Rahman, A., Góngora-Castillo, E., Bowman, M. J., Childs, K. L., Gent, D. H., Martin, F. N., Quesada-Ocampo, L. M.
Phytopathology 2019 v.109 no.8 pp. 1354-1366
Humulus lupulus, Pseudoperonospora cubensis, Pseudoperonospora humuli, bioinformatics, cost effectiveness, diagnostic techniques, disease outbreaks, downy mildew, fungal diseases of plants, fungicides, genes, genetic markers, genomics, high-throughput nucleotide sequencing, host-pathogen relationships, inoculum, pesticide application, plant pathogenic fungi, prediction, propagation materials, risk, shoots, sporangia, transcriptome, transcriptomics
Pseudoperonospora humuli is an obligate oomycete pathogen of hop (Humulus lupulus) that causes downy mildew, an important disease in most production regions in the Northern Hemisphere. The pathogen can cause a systemic infection in hop, overwinter in the root system, and infect propagation material. Substantial yield loss may occur owing to P. humuli infection of strobiles (seed cones), shoots, and cone-bearing branches. Fungicide application and cultural practices are the primary methods to manage hop downy mildew. However, effective, sustainable, and cost-effective management of downy mildew can be improved by developing early detection systems to inform on disease risk and timely fungicide application.

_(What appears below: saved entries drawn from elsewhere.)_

Lemma SolveRC5AuctionOrderAsync_sends_exactly_one_witness :
  let enc := toy_envelope (RSW true) in
  let h : heap := {[ 5%positive := enc ]} in
  let r := mkOrderPuzzleResult (Some 5%positive) (Some zero_AuctionOrder)
             (Some (ErrDeserializingSolved (ErrOrderTooShort 3))) in
  SolveRC5AuctionOrderAsync toy_solve h 5%positive [] = Ret [r] /\
  exists enc' r',
    h !! 5%positive = Some enc' /\ [r] = [] ++ [r'] /\
    Encrypted r' = Some 5%positive.
Proof.
  cbv zeta.
  assert (H : SolveRC5AuctionOrderAsync toy_solve
                ({[ 5%positive := toy_envelope (RSW true) ]} : heap) 5%positive []
              = Ret [mkOrderPuzzleResult (Some 5%positive) (Some zero_AuctionOrder)
                       (Some (ErrDeserializingSolved (ErrOrderTooShort 3)))])
    by (vm_compute; reflexivity).
  split; [exact H|].
  destruct (SolveRC5AuctionOrderAsync_sends_exactly_one toy_solve _ _ _ _ H)
    as (enc' & r' & A & B & C & _).
  exists enc', r'. auto.
Defined.

Lemma SolveRC5AuctionOrderAsync_short_plaintext_witness :
  let enc := toy_envelope (RSW true) in
  let h : heap := {[ 5%positive := enc ]} in
  h !! 5%positive = Some enc /\
  toy_solve (OrderCiphertext enc) (OrderPuzzle enc) = (full [x10; x20; x30], None) /\
  len (full [x10; x20; x30]) < 93 /\
  SolveRC5AuctionOrderAsync toy_solve h 5%positive [] =
    Ret [mkOrderPuzzleResult (Some 5%positive) (Some zero_AuctionOrder)
           (Some (ErrDeserializingSolved (ErrOrderTooShort 3)))].
Proof.
  cbv zeta.
  assert (H1 : ({[ 5%positive := toy_envelope (RSW true) ]} : heap) !! 5%positive
               = Some (toy_envelope (RSW true))) by reflexivity.
  assert (H3 : len (full [x10; x20; x30]) < 93) by reflexivity.
  split; [exact H1|]. split; [reflexivity|]. split; [exact H3|].
  exact (SolveRC5AuctionOrderAsync_short_plaintext toy_solve _ 5%positive _ []
           (full [x10; x20; x30]) H1 eq_refl H3).
Defined.
Lemma empty_selection_witness :
  line_graph_disaster_trend unrecorded None None None
  = Ok (mkDF sample_columns (coerce_year <$> rows unrecorded),
        [Header "📈 Disaster Trend Line Graph";
         Selectbox "Select Start Year" [] None;
         Selectbox "Select Disaster Type" [] None;
         Write "⚠️ No Records found."])
  ∧ pie_chart_disaster_type_by_country unrecorded None
    = Ok (unrecorded,
          [Header "🌍 Disaster Types by Country";
           Selectbox "Select a Country" [] None;
           Warning "No disaster data available for None."]).
Proof.
  destruct (empty_selection_warns unrecorded) as [Htrend Hpie].
  split.
  - apply (Htrend None None None _ (mkDF sample_columns [])
             [Selectbox "Select Start Year" [] None;
              Selectbox "Select Disaster Type" [] None]
             (mkChoice None None None));
      vm_compute; reflexivity.
  - apply (Hpie None [] None (mkDF sample_columns [])); vm_compute; reflexivity.
Defined.

Lemma comparison_guard_witness :
  disaster_impact_comparison_table unrecorded None None
  = Ok (unrecorded,
        [Header "⚖️ Disaster Average Impact Comparison";
         Warning "Not enough disaster types available for comparison."]).
Proof.
  apply comparison_guards_fewer_than_two.
  - apply list_elem_of_here.
  - vm_compute. lia.
Defined.

Lemma country_filter_witness :
  let out :=
    [Selectbox "Select Country:"
       [Str "All Countries"; Str "France"; Str "India"] (Some (Str "France"));
     Dataframe (mkDF sample_columns
                  [ record (Str "Flood") (Str "2000") (Str "France") (Str "FRA")
                      (Str "12");
                    record (Str "Flood") (Num 2001) (Str "France") NaN
                      (Str "n/a") ])] in
  country_wise_data_page sample (Some 1) = Ok (sample, out)
  ∧ ∃ options selected shown,
      out = [Selectbox "Select Country:" options selected; Dataframe shown]
      ∧ (Some 1 = None → selected = Some (Str "All Countries"))
      ∧ (selected = Some (Str "All Countries") → shown = sample)
      ∧ (∀ c, selected = Some c → c ≠ Str "All Countries" →
           columns shown = columns sample
           ∧ rows shown = filter (λ r, cell_at COUNTRY r = c) (rows sample)).
Proof.
  destruct (country_filter_identity_or_exact sample (Some 1)) as [Hshown _].
  cbv zeta. split; [vm_compute; reflexivity|].
  apply (Hshown sample). vm_compute; reflexivity.
Defined.
(** The binary64 values the simulation speed takes, starting from 1.0, under
    [min(3.0, s + 0.2)] and [max(0.5, s - 0.2)]: the sums and differences
    are rounded, so the steps do not land on multiples of 0.2. *)
Definition reachable_speeds : list float :=
  [ 0.5; 0.59999999999999964; 0.60000000000000009; 0.69999999999999996;
    0.7999999999999996; 0.80000000000000004; 0.89999999999999991;
    0.99999999999999956; 1; 1.0999999999999999; 1.1999999999999995; 1.2;
    1.2999999999999998; 1.3999999999999995; 1.3999999999999999;
    1.4999999999999998; 1.5999999999999994; 1.5999999999999999;
    1.6999999999999997; 1.7999999999999994; 1.7999999999999998;
    1.8999999999999997; 1.9999999999999993; 1.9999999999999998;
    2.0999999999999996; 2.1999999999999993; 2.1999999999999997;
    2.2999999999999998; 2.3999999999999995; 2.3999999999999999; 2.5;
    2.5999999999999996; 2.6000000000000001; 2.7000000000000002;
    2.7999999999999998; 2.8000000000000003; 2.9000000000000004; 3 ]%float.

(** ** Concrete data for closed examples *)

Module Sample.

Definition numpy : Numpy := Binary32.numpy Binary32.sin3.

(** A clock reading on a ten-minute boundary: 2833333 * 600. *)
Definition boundary : float := 1699999800.

(** A tick whose clock reads [t], with middling random draws. *)
Definition env_at (t : float) : TickEnv :=
  {| clock := t; clock_steer := t;
     rand_branch := 0.5; rand_uniform := 0.5; rand_choice := 0.5 |}.

(** An analyzer built at [t] that has since counted [n] yawns. *)
Definition analyzer_with (n : Z) (t : float) : FatigueAnalyzer (N := numpy) :=
  set_yawn_count n (init t t).

(** [n] samples of silence. *)
Definition silence (n : Z) : list spec_float :=
  repeat Binary32.zero (Z.to_nat n).

(** [n] samples of the constant 0.25, whose square is 0.0625. *)
Definition quarter : spec_float := S754_finite false 8388608 (-25).
Definition loud (n : Z) : list spec_float := repeat quarter (Z.to_nat n).

(** The clock readings of [n] successive frames of the main loop, the
    [j]-th of them [period * j] after [t0]. *)
Fixpoint frame_clocks (t0 period : float) (j : Z) (n : nat) : list float :=
  match n with
  | O => []
  | S n' =>
      (t0 + period * PyFloat.of_int j)%float
      :: frame_clocks t0 period (j + 1) n'
  end.

(** A loop running at about 31 frames per second: 33/1024 s per frame.
    94 frames make 3.029296875 s, 93 frames less than 3 s. *)
Definition frame_period : float := 0.0322265625.

(** An analyzer built 3.044921875 s before the boundary, and the calls of
    [update] of the 18706 frames that follow (199 times 94). *)
Definition drifting_start : float := 1699999796.955078125.
Definition drifting_calls : list TickEnv :=
  map env_at (frame_clocks drifting_start frame_period 1 (Z.to_nat 18706)).

(** Analyzers holding 3.5 seconds of audio, loud and silent. *)
Definition noisy : FatigueAnalyzer (N := numpy) :=
  set_audio_buffer (N := numpy) (loud 56000) (analyzer_with 2 boundary).
Definition quiet : FatigueAnalyzer (N := numpy) :=
  set_audio_buffer (N := numpy) (silence 56000) (analyzer_with 2 boundary).

(** The binary32 number 0.0625. *)
Definition sixteenth : spec_float := S754_finite false 8388608 (-27).

(** [t] lies in the 600 seconds that start at [w]. *)
Definition in_window (w t : float) : bool :=
  ((w <=? t) && (t <? w + 600))%float.

End Sample.

(** ** The voice alert, the capture thread and the chart *)

Definition SCREEN_WIDTH : Z := 1000.
Definition SCREEN_HEIGHT : Z := 700.

Section Peripherals.

Context {N : Numpy}.

Definition set_last_alert_time (v : float) (s : FatigueAnalyzer) :=
  {| fatigue_level := fatigue_level s; yawn_count := yawn_count s;
     last_update := last_update s; steering_value := steering_value s;
     driver_state := driver_state s; audio_buffer := audio_buffer s;
     last_alert_time := v;
     torque_history := torque_history s;
     simulation_speed := simulation_speed s |}.

(** [_voice_alert], lines 51-58, called when the clock reads
    [current_time]: the analyzer it leaves and what the voice engine was
    given to say. *)
Definition _voice_alert (current_time : float) (message : String.string)
  (s : FatigueAnalyzer) : FatigueAnalyzer * list String.string :=
  if (PyFloat.of_int 30 <=? current_time - last_alert_time s)%float
  then (set_last_alert_time current_time s, [message])
  else (s, []).

(** One pass of the loop of [_capture_audio], lines 144-152: the stream
    yields a chunk of samples, or raises and the pass only prints. *)
Inductive ReadResult : Type :=
| ReadChunk (audio_data : list float32)
| ReadError.

Definition capture_chunk (s : FatigueAnalyzer) (r : ReadResult)
  : FatigueAnalyzer :=
  match r with
  | ReadChunk audio_data => add_audio_data audio_data s
  | ReadError => s
  end.

(** [_capture_audio] over the reads made while [running] holds. *)
Definition _capture_audio (reads : list ReadResult) (s : FatigueAnalyzer)
  : FatigueAnalyzer :=
  fold_left capture_chunk reads s.

(** The samples the reads delivered, in order. *)
Definition delivered (reads : list ReadResult) : list float32 :=
  flat_map (fun r => match r with
                     | ReadChunk audio_data => audio_data
                     | ReadError => []
                     end) reads.

(** The two writers of the audio buffer, a pass of the capture loop and a
    call of [update], taken one at a time. *)
Inductive Action : Type :=
| Capture (r : ReadResult)
| Tick (env : TickEnv).

Definition perform (s : FatigueAnalyzer) (a : Action) : FatigueAnalyzer :=
  match a with
  | Capture r => capture_chunk s r
  | Tick env => update env s
  end.

(** The samples that line 74 reads when [a] is performed on [s]. *)
Definition scored (s : FatigueAnalyzer) (a : Action) : list float32 :=
  match a with
  | Capture _ => []
  | Tick env =>
      if rate_limited (clock env) s then []
      else match drained_energy (audio_buffer s) with
           | Some _ => audio_buffer s
           | None => []
           end
  end.

Fixpoint scored_samples (actions : list Action) (s : FatigueAnalyzer)
  : list float32 :=
  match actions with
  | [] => []
  | a :: rest => scored s a ++ scored_samples rest (perform s a)
  end.

Definition captured_samples (actions : list Action) : list float32 :=
  flat_map (fun a => match a with
                     | Capture (ReadChunk audio_data) => audio_data
                     | _ => []
                     end) actions.

(** The main loop with the capture thread: between two frames the thread
    may have made some passes. *)
Inductive Step : Type :=
| Heard (r : ReadResult)
| Shown (f : Frame).

Fixpoint run_live (steps : list Step) (u : Loop) : Loop :=
  match steps with
  | [] => u
  | Heard r :: rest =>
      run_live rest (with_analyzer (capture_chunk (analyzer u) r) u)
  | Shown f :: rest =>
      if running u then run_live rest (run_frame f u) else u
  end.

End Peripherals.

(** *** The steering chart of [draw_main_panel], lines 299-314 *)

Module Chart.

(** [max(abs(t) for t in history)]: the first item, then every item
    strictly above the best so far; no value on an empty history, where
    Python raises [ValueError]. *)
Definition max_abs (history : list float) : option float :=
  match history with
  | [] => None
  | t :: rest =>
      Some (fold_left (fun best x => if (best <? abs x)%float
                                     then abs x else best) rest (abs t))
  end.

(** [max(1, m)]: the integer 1 unless [m] is strictly above it. *)
Definition at_least_one (m : float) : float :=
  if (PyFloat.of_int 1 <? m)%float then m else PyFloat.of_int 1.

(** [a / b] on Python numbers: no value when [b] is zero, where Python
    raises [ZeroDivisionError]. *)
Definition truediv (a b : float) : option float :=
  if is_zero b then None else Some (a / b)%float.

(** The abscissa of point [i] among [n], line 309. *)
Definition point_x (n i : Z) : option float :=
  match truediv (PyFloat.of_int (i * (SCREEN_WIDTH - 200))) (PyFloat.of_int n)
  with
  | Some q => Some (PyFloat.of_int 100 + q)%float
  | None => None
  end.

(** The ordinate of the value [t], line 310. *)
Definition point_y (max_torque t : float) : option float :=
  match truediv t max_torque with
  | Some q => Some (PyFloat.of_int 490 - q * PyFloat.of_int 30)%float
  | None => None
  end.

(** The loop of lines 308-311 from index [i] on. *)
Fixpoint points_from (n : Z) (max_torque : float) (i : Z)
  (history : list float) : option (list (float * float)) :=
  match history with
  | [] => Some []
  | t :: rest =>
      match point_x n i, point_y max_torque t,
            points_from n max_torque (i + 1) rest with
      | Some x, Some y, Some pts => Some ((x, y) :: pts)
      | _, _, _ => None
      end
  end.

(** The points of the chart; [None] stands for an exception.  An empty
    history skips the chart (line 299). *)
Definition points (history : list float) : option (list (float * float)) :=
  match history with
  | [] => Some []
  | _ =>
      match max_abs history with
      | Some m =>
          points_from (Z.of_nat (length history)) (at_least_one m) 0 history
      | None => None
      end
  end.

(** Line 313: the polyline is drawn from two points on. *)
Definition draws_lines (pts : list (float * float)) : bool :=
  (1 <? length pts)%nat.

End Chart.
(** * create-replicate-snapshots.py: snapshot creation and cross-region copy

    A shallow embedding of [create-replicate-snapshots.py].  The script talks
    to EC2 through boto3 clients; here a client is an oracle that answers
    requests and may change the state of the cloud, and a run of the script is
    a function from the initial cloud state to the list of things the run did
    (requests with their answers, lines printed), the final cloud state and
    the value returned or the exception raised. *)

From stdpp Require Import base strings numbers list.

Open Scope Z_scope.
Open Scope string_scope.

(** ** Python values

    The responses of boto3 and the decoded JSON input are Python dicts, lists,
    strings and integers.  A dict is kept as an association list in insertion
    order; lookup takes the first binding of a key. *)

#[warnings="-register-all"]
Inductive pyval : Type :=
| PNone
| PInt (n : Z)
| PStr (s : string)
| PList (xs : list pyval)
| PDict (kvs : list (string * pyval)).

(** ** Exceptions

    The classes the script raises, catches or can meet.  [ClientError] derives
    from [Exception] directly, [WaiterError] from [BotoCoreError];
    [SystemExit] (raised by argparse) is not an [Exception]. *)

Inductive exn_class : Type :=
| ExceptionC
| ClientErrorC
| BotoCoreErrorC
| WaiterErrorC
| KeyErrorC
| IndexErrorC
| TypeErrorC
| OSErrorC
| ValueErrorC
| SystemExitC.

#[global] Instance exn_class_eq_dec : EqDecision exn_class.
Proof. solve_decision. Defined.

(** An exception object: its class and what [str(e)] gives. *)
Record exn : Type := Exn { exn_cls : exn_class; exn_str : string }.

(** [issubclass c d]: class [c] is [d] or derives from it. *)
Definition issubclass (c d : exn_class) : bool :=
  match d with
  | ExceptionC => match c with SystemExitC => false | _ => true end
  | BotoCoreErrorC =>
      match c with BotoCoreErrorC | WaiterErrorC => true | _ => false end
  | _ => bool_decide (c = d)
  end.

Definition isinstance (e : exn) (d : exn_class) : bool :=
  issubclass (exn_cls e) d.

Inductive outcome (A : Type) : Type :=
| Ok (a : A)
| Raise (e : exn).
Arguments Ok {A} a.
Arguments Raise {A} e.

(** ** Subscripting and the operators the script uses *)

Fixpoint assoc (k : string) (kvs : list (string * pyval)) : option pyval :=
  match kvs with
  | [] => None
  | (k', v) :: rest => if String.eqb k k' then Some v else assoc k rest
  end.
(** * Expense tracker: budget upsert, budget comparison, monthly summary,
      spending insights and pagination.

    Shallow embedding of the backend controllers
    (BudgetController.js: [createOrUpdateBudget], [getBudgets],
    [getBudgetDashboard]; ExpenseController.js: [getExpenses],
    [getMonthlyExpenseSummary], [generateSpendingInsights]) and of the two
    Mongoose schemas (Budget.js, Expense.js).

    Conventions of the embedding.
    - The first part follows what the handlers select, count, order and add
      up.  There a JavaScript number that is known to be finite is a
      canonical rational [Qc], a sum is the exact sum, and where the source
      divides without a guard the quotient lives in [jsnum], which adds the
      two infinities and NaN.
    - The last part, [Double], embeds the lines that compare a computed
      percentage with a threshold or round it for display on IEEE 754
      binary64 numbers, as JavaScript computes them: there every operation
      rounds, and the results are the ones the handlers return.
    - A Mongo collection is the list of its documents in insertion order.
    - A [Date] is read through its local calendar fields.
    - A string is held as its UTF-8 bytes.
    - Request fields are typed: an absent field is [None]. *)

From Stdlib Require Import ZArith QArith Qcanon Qround Lia Lqa Ascii String Sorted.
From Stdlib Require PrimFloat FloatOps SpecFloat.
From stdpp Require Import base decidable option list numbers strings gmap.

Local Open Scope Qc_scope.

(** ** Numbers *)

Module Num.

Definition of_Z (z : Z) : Qc := Qc_of_Z z.

(** [n / d] for a decimal literal such as 0.01 = [dec 1 100]. *)
Definition dec (n d : Z) : Qc := of_Z n / of_Z d.

Definition gtb (x y : Qc) : bool := bool_decide (y < x).
Definition geb (x y : Qc) : bool := bool_decide (y ≤ x).
Definition eqb (x y : Qc) : bool := bool_decide (x = y).

(** [Math.abs], [Math.min], [Math.max]. *)
Definition Math_abs (x : Qc) : Qc := if gtb 0 x then - x else x.
Definition Math_min (x y : Qc) : Qc := if gtb x y then y else x.
Definition Math_max (x y : Qc) : Qc := if gtb y x then y else x.
(** ** [datetime.strptime(s, '%Y-%m-%d %H:%M:%S')]

    The library turns the format into the regular expression
    [(\d\d\d\d)-(1[0-2]|0[1-9]|[1-9])-(3[0-1]|[1-2]\d|0[1-9]|[1-9]| [1-9])\s+(2[0-3]|[0-1]\d|\d):([0-5]\d|\d):(6[0-1]|[0-5]\d|\d)],
    matches it at the start of [s], wants the match to end where [s]
    ends, and builds a [datetime] from the six groups, which checks the
    calendar. Every failure is a [ValueError]. *)

Record datetime : Type := mkDatetime {
  year : Z; month : Z; day : Z; hour : Z; minute : Z; second : Z
}.

Definition in_range (lo hi : N) (c : ascii) : bool :=
  ((lo <=? code c) && (code c <=? hi))%N.

(** The ways a group matches a prefix of the text, in the order the
    alternatives are tried: the value read and the text left. *)
Definition alts : Type := list (Z * list ascii).

(** [a b] with [a] fixed and [b] in a range. *)
Definition two (a : ascii) (lo hi : N) (l : list ascii) : alts :=
  match l with
  | c1 :: c2 :: r =>
      if Ascii.eqb c1 a && in_range lo hi c2
      then [(10 * digit_val c1 + digit_val c2, r)] else []
  | _ => []
  end.

(** [[a-b]\d] *)
Definition two_any (lo hi : N) (l : list ascii) : alts :=
  match l with
  | c1 :: c2 :: r =>
      if in_range lo hi c1 && is_digit c2
      then [(10 * digit_val c1 + digit_val c2, r)] else []
  | _ => []
  end.

(** one character in a range *)
Definition one (lo hi : N) (l : list ascii) : alts :=
  match l with
  | c :: r => if in_range lo hi c then [(digit_val c, r)] else []
  | [] => []
  end.

(** a blank and a digit from 1 to 9 *)
Definition blank_one (l : list ascii) : alts :=
  match l with
  | c1 :: c2 :: r =>
      if Ascii.eqb c1 " " && in_range 49 57 c2 then [(digit_val c2, r)] else []
  | _ => []
  end.

Definition group_Y (l : list ascii) : alts :=
  match l with
  | a :: b :: c :: d :: r =>
      if is_digit a && is_digit b && is_digit c && is_digit d
      then [(digits_val [a; b; c; d], r)] else []
  | _ => []
  end.

Definition group_m (l : list ascii) : alts :=
  (two "1" 48 50 l ++ two "0" 49 57 l ++ one 49 57 l)%list.

Definition group_d (l : list ascii) : alts :=
  (two "3" 48 49 l ++ two_any 49 50 l ++ two "0" 49 57 l ++ one 49 57 l
   ++ blank_one l)%list.

Definition group_H (l : list ascii) : alts :=
  (two "2" 48 51 l ++ two_any 48 49 l ++ one 48 57 l)%list.

Definition group_M (l : list ascii) : alts :=
  (two_any 48 53 l ++ one 48 57 l)%list.

Definition group_S (l : list ascii) : alts :=
  (two "6" 48 49 l ++ two_any 48 53 l ++ one 48 57 l)%list.

(** Backtracking: the first alternative whose continuation matches. *)
Fixpoint first_match {B : Type} (a : alts) (k : Z -> list ascii -> option B)
  : option B :=
  match a with
  | [] => None
  | (v, r) :: a' =>
      match k v r with
      | Some b => Some b
      | None => first_match a' k
      end
  end.

Definition lit (c : ascii) {B : Type} (l : list ascii)
           (k : list ascii -> option B) : option B :=
  match l with
  | c' :: r => if Ascii.eqb c' c then k r else None
  | [] => None
  end.

(** [\s+] before a group that starts with a digit: the run of blanks is
    taken whole, since no shorter run leaves a digit in front. *)
Definition blanks {B : Type} (l : list ascii)
           (k : list ascii -> option B) : option B :=
  match l with
  | c :: r => if is_space c then k (drop_while is_space r) else None
  | [] => None
  end.

(** The match of the whole expression: the six groups and the text that
    the match leaves. *)
Definition regex_match (l : list ascii) : option (datetime * list ascii) :=
  first_match (group_Y l) (fun y l1 =>
  lit "-" l1 (fun l2 =>
  first_match (group_m l2) (fun mo l3 =>
  lit "-" l3 (fun l4 =>
  first_match (group_d l4) (fun d l5 =>
  blanks l5 (fun l6 =>
  first_match (group_H l6) (fun h l7 =>
  lit ":" l7 (fun l8 =>
  first_match (group_M l8) (fun mi l9 =>
  lit ":" l9 (fun l10 =>
  first_match (group_S l10) (fun sec rest =>
  Some (mkDatetime y mo d h mi sec, rest)))))))))))).

Definition is_leap (y : Z) : bool :=
  (y mod 4 =? 0) && (negb (y mod 100 =? 0) || (y mod 400 =? 0)).

Definition days_in_month (y m : Z) : Z :=
  if m =? 2 then (if is_leap y then 29 else 28)
  else if (m =? 4) || (m =? 6) || (m =? 9) || (m =? 11) then 30
  else 31.

(** The checks of the [datetime] constructor. *)
Definition valid_datetime (t : datetime) : bool :=
  (1 <=? year t) && (year t <=? 9999)
  && (1 <=? month t) && (month t <=? 12)
  && (1 <=? day t) && (day t <=? days_in_month (year t) (month t))
  && (0 <=? hour t) && (hour t <=? 23)
  && (0 <=? minute t) && (minute t <=? 59)
  && (0 <=? second t) && (second t <=? 59).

However, no species-specific diagnostic assays or genomic resources are available for P. humuli. The genome of the P. humuli OR502AA isolate was partially sequenced using Illumina technology and assembled with ABySS. The assembly had a minimum scaffold length of 500 bp and an N50 (median scaffold length of the assembled genome) of 19.2 kbp. A total number of 18,656 genes were identified using MAKER standard gene predictions. Additionally, transcriptome assemblies were generated using RNA-seq and Trinity for seven additional P. humuli isolates. Bioinformatics analyses of next generation sequencing reads of P. humuli and P. cubensis (a closely related sister species) identified 242 candidate species-specific P. humuli genes that could be used as diagnostic molecular markers. These candidate genes were validated using polymerase chain reaction against a diverse collection of isolates from P. humuli, P. cubensis, and other oomycetes. Overall, four diagnostic markers were found to be uniquely present in P. humuli. These candidate markers identified through comparative genomics can be used for pathogen diagnostics in propagation material, such as rhizomes and vegetative cuttings, or adapted for biosurveillance of airborne sporangia, an important source of inoculum in hop downy mildew epidemics.